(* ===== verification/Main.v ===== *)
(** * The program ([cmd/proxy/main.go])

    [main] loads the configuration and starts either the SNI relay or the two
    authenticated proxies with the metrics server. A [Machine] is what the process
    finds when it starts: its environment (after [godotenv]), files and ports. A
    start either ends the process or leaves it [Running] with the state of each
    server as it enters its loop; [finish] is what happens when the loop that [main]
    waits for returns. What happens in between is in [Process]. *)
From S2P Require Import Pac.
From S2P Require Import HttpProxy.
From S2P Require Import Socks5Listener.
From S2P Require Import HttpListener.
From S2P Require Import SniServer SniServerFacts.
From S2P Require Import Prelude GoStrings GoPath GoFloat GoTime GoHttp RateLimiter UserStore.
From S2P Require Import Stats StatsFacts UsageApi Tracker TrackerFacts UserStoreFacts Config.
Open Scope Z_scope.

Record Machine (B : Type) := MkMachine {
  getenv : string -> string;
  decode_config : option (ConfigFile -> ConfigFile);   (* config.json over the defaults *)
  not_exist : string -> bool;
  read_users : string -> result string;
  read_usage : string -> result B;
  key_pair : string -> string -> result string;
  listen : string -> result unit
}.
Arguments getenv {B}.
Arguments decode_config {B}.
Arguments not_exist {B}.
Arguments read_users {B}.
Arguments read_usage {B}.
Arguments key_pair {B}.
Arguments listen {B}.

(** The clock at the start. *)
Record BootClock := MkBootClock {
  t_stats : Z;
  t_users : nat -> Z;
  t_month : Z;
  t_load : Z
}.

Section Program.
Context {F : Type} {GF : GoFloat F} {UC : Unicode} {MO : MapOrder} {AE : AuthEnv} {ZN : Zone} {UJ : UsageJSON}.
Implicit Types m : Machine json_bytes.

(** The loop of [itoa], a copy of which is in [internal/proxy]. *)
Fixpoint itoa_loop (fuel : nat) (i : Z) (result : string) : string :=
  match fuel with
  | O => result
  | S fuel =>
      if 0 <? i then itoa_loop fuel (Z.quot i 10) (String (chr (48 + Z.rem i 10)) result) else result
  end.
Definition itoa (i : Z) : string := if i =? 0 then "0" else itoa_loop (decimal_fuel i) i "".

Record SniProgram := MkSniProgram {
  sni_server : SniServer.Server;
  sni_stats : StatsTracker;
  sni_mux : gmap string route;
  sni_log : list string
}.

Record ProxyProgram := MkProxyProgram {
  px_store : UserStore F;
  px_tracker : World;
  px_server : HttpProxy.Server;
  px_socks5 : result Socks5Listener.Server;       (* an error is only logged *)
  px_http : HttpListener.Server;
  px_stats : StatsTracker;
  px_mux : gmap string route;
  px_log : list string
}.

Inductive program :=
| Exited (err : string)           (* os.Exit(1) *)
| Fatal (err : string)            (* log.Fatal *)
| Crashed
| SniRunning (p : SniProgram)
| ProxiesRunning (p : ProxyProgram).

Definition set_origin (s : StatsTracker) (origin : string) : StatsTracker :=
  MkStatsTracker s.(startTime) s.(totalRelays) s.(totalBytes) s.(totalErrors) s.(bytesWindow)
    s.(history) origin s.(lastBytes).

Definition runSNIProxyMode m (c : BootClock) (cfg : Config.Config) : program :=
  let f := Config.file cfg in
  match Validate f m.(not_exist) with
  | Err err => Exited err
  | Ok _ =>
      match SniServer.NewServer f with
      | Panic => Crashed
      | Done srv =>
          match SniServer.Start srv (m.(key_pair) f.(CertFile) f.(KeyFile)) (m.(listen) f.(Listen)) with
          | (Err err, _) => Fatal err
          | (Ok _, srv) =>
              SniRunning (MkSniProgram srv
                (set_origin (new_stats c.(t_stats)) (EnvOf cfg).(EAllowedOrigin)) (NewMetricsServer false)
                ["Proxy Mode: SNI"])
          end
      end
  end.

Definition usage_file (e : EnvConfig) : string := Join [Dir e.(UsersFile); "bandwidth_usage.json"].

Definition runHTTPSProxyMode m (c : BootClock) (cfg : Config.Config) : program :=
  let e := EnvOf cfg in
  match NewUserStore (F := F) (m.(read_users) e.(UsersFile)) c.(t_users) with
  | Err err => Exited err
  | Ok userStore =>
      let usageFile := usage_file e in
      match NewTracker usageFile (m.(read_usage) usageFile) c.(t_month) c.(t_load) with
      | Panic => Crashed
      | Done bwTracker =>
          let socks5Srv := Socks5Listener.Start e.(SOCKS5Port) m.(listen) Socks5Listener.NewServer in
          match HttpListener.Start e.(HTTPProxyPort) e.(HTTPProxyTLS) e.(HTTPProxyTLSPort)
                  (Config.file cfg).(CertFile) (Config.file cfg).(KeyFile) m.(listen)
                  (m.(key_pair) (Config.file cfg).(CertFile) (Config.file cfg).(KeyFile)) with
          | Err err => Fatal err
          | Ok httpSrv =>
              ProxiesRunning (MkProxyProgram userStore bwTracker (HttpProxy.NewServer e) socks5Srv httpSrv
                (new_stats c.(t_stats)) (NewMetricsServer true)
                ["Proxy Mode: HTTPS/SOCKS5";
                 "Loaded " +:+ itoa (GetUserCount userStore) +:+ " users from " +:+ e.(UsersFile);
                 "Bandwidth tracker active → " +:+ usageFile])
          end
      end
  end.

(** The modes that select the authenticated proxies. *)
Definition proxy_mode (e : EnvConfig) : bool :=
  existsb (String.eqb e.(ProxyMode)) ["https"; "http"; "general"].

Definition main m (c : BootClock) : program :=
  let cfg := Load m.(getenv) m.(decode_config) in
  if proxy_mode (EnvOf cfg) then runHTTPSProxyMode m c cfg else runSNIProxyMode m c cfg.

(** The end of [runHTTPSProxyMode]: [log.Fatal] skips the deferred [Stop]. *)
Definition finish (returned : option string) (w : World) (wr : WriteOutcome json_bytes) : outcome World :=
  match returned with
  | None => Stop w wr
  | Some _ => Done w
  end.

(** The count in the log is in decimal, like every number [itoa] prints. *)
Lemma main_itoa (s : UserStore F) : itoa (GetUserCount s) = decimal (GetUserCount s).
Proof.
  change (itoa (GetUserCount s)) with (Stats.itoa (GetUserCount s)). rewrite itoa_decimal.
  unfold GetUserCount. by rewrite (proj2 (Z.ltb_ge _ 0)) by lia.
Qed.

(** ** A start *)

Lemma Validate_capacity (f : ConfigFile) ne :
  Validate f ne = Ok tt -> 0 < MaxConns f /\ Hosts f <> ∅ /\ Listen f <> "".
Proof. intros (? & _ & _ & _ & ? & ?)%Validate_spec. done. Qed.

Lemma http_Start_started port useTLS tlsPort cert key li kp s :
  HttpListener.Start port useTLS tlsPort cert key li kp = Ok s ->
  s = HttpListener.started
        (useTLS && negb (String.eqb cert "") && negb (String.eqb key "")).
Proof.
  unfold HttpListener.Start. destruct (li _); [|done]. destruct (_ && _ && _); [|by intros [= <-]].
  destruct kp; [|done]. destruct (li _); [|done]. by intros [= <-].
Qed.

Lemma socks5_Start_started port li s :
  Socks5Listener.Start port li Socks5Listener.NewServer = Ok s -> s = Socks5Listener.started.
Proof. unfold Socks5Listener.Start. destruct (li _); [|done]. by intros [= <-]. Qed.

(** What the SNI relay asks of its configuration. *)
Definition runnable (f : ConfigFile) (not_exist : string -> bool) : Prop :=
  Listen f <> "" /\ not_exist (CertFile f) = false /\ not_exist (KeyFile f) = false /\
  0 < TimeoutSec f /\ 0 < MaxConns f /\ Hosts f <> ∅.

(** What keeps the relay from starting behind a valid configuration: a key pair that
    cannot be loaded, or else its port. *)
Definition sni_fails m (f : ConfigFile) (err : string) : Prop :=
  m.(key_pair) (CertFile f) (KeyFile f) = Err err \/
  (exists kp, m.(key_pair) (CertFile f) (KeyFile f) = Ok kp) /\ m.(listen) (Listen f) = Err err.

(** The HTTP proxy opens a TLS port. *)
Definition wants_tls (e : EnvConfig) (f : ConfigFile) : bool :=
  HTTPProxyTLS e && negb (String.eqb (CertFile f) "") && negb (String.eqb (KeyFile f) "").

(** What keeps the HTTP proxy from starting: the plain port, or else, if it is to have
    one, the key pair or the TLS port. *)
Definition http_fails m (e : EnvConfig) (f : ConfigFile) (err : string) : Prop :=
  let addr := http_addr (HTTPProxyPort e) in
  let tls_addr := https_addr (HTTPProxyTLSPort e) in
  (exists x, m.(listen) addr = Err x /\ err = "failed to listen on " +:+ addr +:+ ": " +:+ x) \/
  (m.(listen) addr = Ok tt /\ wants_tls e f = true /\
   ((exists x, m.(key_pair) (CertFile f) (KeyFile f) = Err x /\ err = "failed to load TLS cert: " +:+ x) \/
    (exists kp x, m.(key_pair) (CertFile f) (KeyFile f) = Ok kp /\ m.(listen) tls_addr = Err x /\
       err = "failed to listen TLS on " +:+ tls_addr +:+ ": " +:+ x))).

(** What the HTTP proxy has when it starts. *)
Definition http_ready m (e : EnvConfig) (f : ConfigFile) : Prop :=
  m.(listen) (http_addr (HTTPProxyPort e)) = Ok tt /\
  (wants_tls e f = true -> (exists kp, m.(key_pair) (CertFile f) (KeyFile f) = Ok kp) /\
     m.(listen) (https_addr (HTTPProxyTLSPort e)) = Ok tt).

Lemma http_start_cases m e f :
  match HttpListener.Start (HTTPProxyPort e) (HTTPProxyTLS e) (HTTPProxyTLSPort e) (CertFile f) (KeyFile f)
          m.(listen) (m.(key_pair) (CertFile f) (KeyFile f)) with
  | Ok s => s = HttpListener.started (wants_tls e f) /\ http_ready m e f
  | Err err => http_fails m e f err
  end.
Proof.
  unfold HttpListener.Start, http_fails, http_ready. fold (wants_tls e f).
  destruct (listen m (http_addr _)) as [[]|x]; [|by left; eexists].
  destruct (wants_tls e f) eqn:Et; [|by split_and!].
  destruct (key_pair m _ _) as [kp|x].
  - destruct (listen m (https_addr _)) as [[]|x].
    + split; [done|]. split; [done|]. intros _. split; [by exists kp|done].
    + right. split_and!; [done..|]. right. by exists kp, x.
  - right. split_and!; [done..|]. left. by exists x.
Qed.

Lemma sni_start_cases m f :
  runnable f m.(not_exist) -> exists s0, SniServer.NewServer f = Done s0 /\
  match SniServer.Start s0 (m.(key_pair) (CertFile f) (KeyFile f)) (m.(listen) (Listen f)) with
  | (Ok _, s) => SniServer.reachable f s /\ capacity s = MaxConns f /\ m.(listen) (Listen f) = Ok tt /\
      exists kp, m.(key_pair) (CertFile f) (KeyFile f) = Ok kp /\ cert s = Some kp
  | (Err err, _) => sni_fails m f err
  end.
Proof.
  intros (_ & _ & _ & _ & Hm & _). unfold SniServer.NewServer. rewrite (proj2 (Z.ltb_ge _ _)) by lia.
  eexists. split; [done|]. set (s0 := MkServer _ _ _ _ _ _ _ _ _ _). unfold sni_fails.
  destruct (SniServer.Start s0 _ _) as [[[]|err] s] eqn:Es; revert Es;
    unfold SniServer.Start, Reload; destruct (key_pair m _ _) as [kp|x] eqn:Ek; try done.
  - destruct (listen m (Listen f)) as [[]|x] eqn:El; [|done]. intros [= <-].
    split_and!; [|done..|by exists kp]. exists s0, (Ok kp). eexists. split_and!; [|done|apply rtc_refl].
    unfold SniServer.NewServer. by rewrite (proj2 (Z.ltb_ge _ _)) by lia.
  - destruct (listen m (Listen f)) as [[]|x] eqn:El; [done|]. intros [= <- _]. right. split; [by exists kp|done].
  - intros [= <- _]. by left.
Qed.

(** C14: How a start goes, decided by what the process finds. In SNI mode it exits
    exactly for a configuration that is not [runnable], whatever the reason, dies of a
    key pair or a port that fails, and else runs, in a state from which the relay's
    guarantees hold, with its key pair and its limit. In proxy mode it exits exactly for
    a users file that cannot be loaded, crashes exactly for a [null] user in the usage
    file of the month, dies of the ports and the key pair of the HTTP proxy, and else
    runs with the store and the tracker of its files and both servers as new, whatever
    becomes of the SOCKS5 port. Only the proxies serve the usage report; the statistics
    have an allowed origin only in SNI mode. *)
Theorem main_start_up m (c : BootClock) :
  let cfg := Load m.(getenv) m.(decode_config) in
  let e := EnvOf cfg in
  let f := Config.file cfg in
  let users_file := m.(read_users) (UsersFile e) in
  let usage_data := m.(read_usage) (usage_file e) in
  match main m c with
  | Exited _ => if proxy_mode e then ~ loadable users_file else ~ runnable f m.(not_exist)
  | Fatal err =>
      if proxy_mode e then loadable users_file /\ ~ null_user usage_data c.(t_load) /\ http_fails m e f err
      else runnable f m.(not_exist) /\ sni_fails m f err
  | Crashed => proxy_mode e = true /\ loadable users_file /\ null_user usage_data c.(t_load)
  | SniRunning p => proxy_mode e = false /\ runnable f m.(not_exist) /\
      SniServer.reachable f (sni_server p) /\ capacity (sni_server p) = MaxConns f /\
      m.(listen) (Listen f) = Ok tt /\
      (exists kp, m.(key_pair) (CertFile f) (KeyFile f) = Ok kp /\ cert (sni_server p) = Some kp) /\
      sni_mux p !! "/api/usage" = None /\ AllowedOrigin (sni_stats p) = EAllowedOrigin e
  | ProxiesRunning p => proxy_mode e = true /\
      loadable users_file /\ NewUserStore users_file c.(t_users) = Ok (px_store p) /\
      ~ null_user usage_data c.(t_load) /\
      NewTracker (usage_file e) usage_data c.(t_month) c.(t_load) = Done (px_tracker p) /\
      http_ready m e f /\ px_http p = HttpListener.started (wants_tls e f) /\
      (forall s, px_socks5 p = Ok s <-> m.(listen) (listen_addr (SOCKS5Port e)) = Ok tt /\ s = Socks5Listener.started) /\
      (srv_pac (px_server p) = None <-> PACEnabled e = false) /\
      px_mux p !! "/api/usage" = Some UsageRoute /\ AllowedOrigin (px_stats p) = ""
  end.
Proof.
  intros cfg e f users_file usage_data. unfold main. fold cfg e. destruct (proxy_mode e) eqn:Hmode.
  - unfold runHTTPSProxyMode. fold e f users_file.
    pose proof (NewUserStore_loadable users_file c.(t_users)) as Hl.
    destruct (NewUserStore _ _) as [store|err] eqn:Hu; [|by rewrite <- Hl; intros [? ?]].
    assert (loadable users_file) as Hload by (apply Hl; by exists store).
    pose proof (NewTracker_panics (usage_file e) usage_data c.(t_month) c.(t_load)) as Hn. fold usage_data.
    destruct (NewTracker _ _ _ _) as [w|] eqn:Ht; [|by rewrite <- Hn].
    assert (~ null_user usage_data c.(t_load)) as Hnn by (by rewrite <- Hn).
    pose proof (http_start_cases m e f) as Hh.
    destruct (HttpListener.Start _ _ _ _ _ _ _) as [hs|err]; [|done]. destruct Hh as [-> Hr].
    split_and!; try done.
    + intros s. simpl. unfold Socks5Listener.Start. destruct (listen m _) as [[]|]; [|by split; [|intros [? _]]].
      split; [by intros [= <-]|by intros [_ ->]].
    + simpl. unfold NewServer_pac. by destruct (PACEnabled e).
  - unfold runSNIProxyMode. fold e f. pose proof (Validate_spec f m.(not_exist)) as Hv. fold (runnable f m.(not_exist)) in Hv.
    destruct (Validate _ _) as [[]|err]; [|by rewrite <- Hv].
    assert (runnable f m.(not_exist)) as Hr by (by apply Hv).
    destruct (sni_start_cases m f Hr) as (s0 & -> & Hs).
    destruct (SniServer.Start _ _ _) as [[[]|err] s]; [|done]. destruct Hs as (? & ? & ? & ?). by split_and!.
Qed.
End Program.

— EXERCISE DIRECTIONS —
Start with the line above that contains "O => result" and end with the line that contains "Definition usage_file (e". Write out those lines exactly, and only those.

— SOLUTION BELOW —
  | O => result
  | S fuel =>
      if 0 <? i then itoa_loop fuel (Z.quot i 10) (String (chr (48 + Z.rem i 10)) result) else result
  end.
Definition itoa (i : Z) : string := if i =? 0 then "0" else itoa_loop (decimal_fuel i) i "".

Record SniProgram := MkSniProgram {
  sni_server : SniServer.Server;
  sni_stats : StatsTracker;
  sni_mux : gmap string route;
  sni_log : list string
}.

Record ProxyProgram := MkProxyProgram {
  px_store : UserStore F;
  px_tracker : World;
  px_server : HttpProxy.Server;
  px_socks5 : result Socks5Listener.Server;       (* an error is only logged *)
  px_http : HttpListener.Server;
  px_stats : StatsTracker;
  px_mux : gmap string route;
  px_log : list string
}.

Inductive program :=
| Exited (err : string)           (* os.Exit(1) *)
| Fatal (err : string)            (* log.Fatal *)
| Crashed
| SniRunning (p : SniProgram)
| ProxiesRunning (p : ProxyProgram).

Definition set_origin (s : StatsTracker) (origin : string) : StatsTracker :=
  MkStatsTracker s.(startTime) s.(totalRelays) s.(totalBytes) s.(totalErrors) s.(bytesWindow)
    s.(history) origin s.(lastBytes).

Definition runSNIProxyMode m (c : BootClock) (cfg : Config.Config) : program :=
  let f := Config.file cfg in
  match Validate f m.(not_exist) with
  | Err err => Exited err
  | Ok _ =>
      match SniServer.NewServer f with
      | Panic => Crashed
      | Done srv =>
          match SniServer.Start srv (m.(key_pair) f.(CertFile) f.(KeyFile)) (m.(listen) f.(Listen)) with
          | (Err err, _) => Fatal err
          | (Ok _, srv) =>
              SniRunning (MkSniProgram srv
                (set_origin (new_stats c.(t_stats)) (EnvOf cfg).(EAllowedOrigin)) (NewMetricsServer false)
                ["Proxy Mode: SNI"])
          end
      end
  end.

Definition usage_file (e : EnvConfig) : string := Join [Dir e.(UsersFile); "bandwidth_usage.json"].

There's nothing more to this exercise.